(Collected data)
(* ===== verification/Visr.v ===== *)
(** * Visr: interrupts that reach the hypervisor

    Models src/subsys/twanvisor/visr/: visr_index.c (the vectors, draining the
    IPIs, stopping), visr_dispatcher.c (what an interrupt does) and vshield.c
    (recovery from an exception that is expected).

    The local APIC of a processor is outside: [read_lapic c l] is what the one
    of the processor [c] shows after the events [l].  [arrivals] are the
    interrupts that come while the processor waits for an IPI. *)

From S2P Require Import Prelude Std Bmp Dq DeltaChain SchedDsa Twan VschedDsa Vpartition Vutils.
From S2P Require Import Vrecovery Vsched Vemu.
From coqutil Require Import Datatypes.RecordSetters.
From Stdlib Require Import ZArith Lia Bool.
From stdpp Require Import base gmap list numbers sets.

Local Open Scope Z_scope.

(** ** Vectors *)

Definition VSCHED_TIMER_VECTOR : Z := 255.
Definition VIPI_VECTOR : Z := 254.
Definition VSPURIOUS_INT_VECTOR : Z := 239.
Definition DOUBLE_FAULT : Z := 8.
Definition MACHINE_CHECK : Z := 18.

Definition vreserved_exception_vectors : list Z :=
  [0; 1; 3; 4; 5; 6; 7; 8; 9; 10; 11; 12; 13; 14; 16; 17; 19; 20; 21].

Definition vset_available_vectors (available_vectors : bmp256) : bmp256 :=
  let b := bmp256_set_all available_vectors in
  let b := bmp256_unset b DOUBLE_FAULT in
  let b := bmp256_unset b MACHINE_CHECK in
  let b := bmp256_unset b VSPURIOUS_INT_VECTOR in
  let b := bmp256_unset b VSCHED_TIMER_VECTOR in
  bmp256_unset b VIPI_VECTOR.

Definition vis_exception_vector (vector : Z) : bool :=
  existsb (fun v => v =? vector) vreserved_exception_vectors.

(** ** Shields *)

Definition venter_shield_local (vector rip : Z) : M hv Z :=
  p <~ vthis_cpu_data ;;
  massert (negb (handling_isr p)) ;;;
  if negb (vis_exception_vector vector) then ret (- EINVAL) else
  upd_this (fun p => p <| shield ::= fun sh =>
    sh <| exception_vector := vector |> <| recovery_rip := rip |> <| faulted := false |>
       <| recover_by_length := false |> <| active := true |> |>) ;;;
  ret 0.

Definition venter_shield_local_length (vector length : Z) : M hv Z :=
  p <~ vthis_cpu_data ;;
  massert (negb (handling_isr p)) ;;;
  if negb (vis_exception_vector vector) then ret (- EINVAL) else
  upd_this (fun p => p <| shield ::= fun sh =>
    sh <| exception_vector := vector |> <| faulted := false |> <| recover_by_length := true |>
       <| sh_len := length |> <| active := true |> |>) ;;;
  ret 0.

Definition vexit_shield_local : M hv bool :=
  p <~ vthis_cpu_data ;;
  massert (negb (handling_isr p)) ;;;
  let ret_ := faulted (shield p) in
  upd_this (fun p => p <| shield -> active := false |>) ;;;
  ret ret_.

(** ** Stopping *)

Fixpoint vdead_others (me : Z) (i : Z) (n : nat) : M hv unit :=
  match n with
  | O => ret tt
  | S n =>
      (if negb (i =? me) then upd_cpu i (fun p => p <| dead := true |>) ;;; vipi_async i ;;; ret tt
       else ret tt) ;;;
      vdead_others me (i + 1) n
  end.
Definition vdead_global : M hv unit :=
  me <~ vthis_vprocessor_id ;;
  n <~ vnum_cpus ;;
  vdead_others me 0 (Z.to_nat n) ;;;
  vdead_local.

(** The trace is printed and everything stops. *)
Definition vpanic_exception : M hv unit := vdead_global.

### [Problem]
Set down each line exactly as it appears, starting at the top of the data and ending at the line containing "The local APIC", and include no other lines.

### [Solution to this problem]
(* ===== verification/Visr.v ===== *)
(** * Visr: interrupts that reach the hypervisor

    Models src/subsys/twanvisor/visr/: visr_index.c (the vectors, draining the
    IPIs, stopping), visr_dispatcher.c (what an interrupt does) and vshield.c
    (recovery from an exception that is expected).

    The local APIC of a processor is outside: [read_lapic c l] is what the one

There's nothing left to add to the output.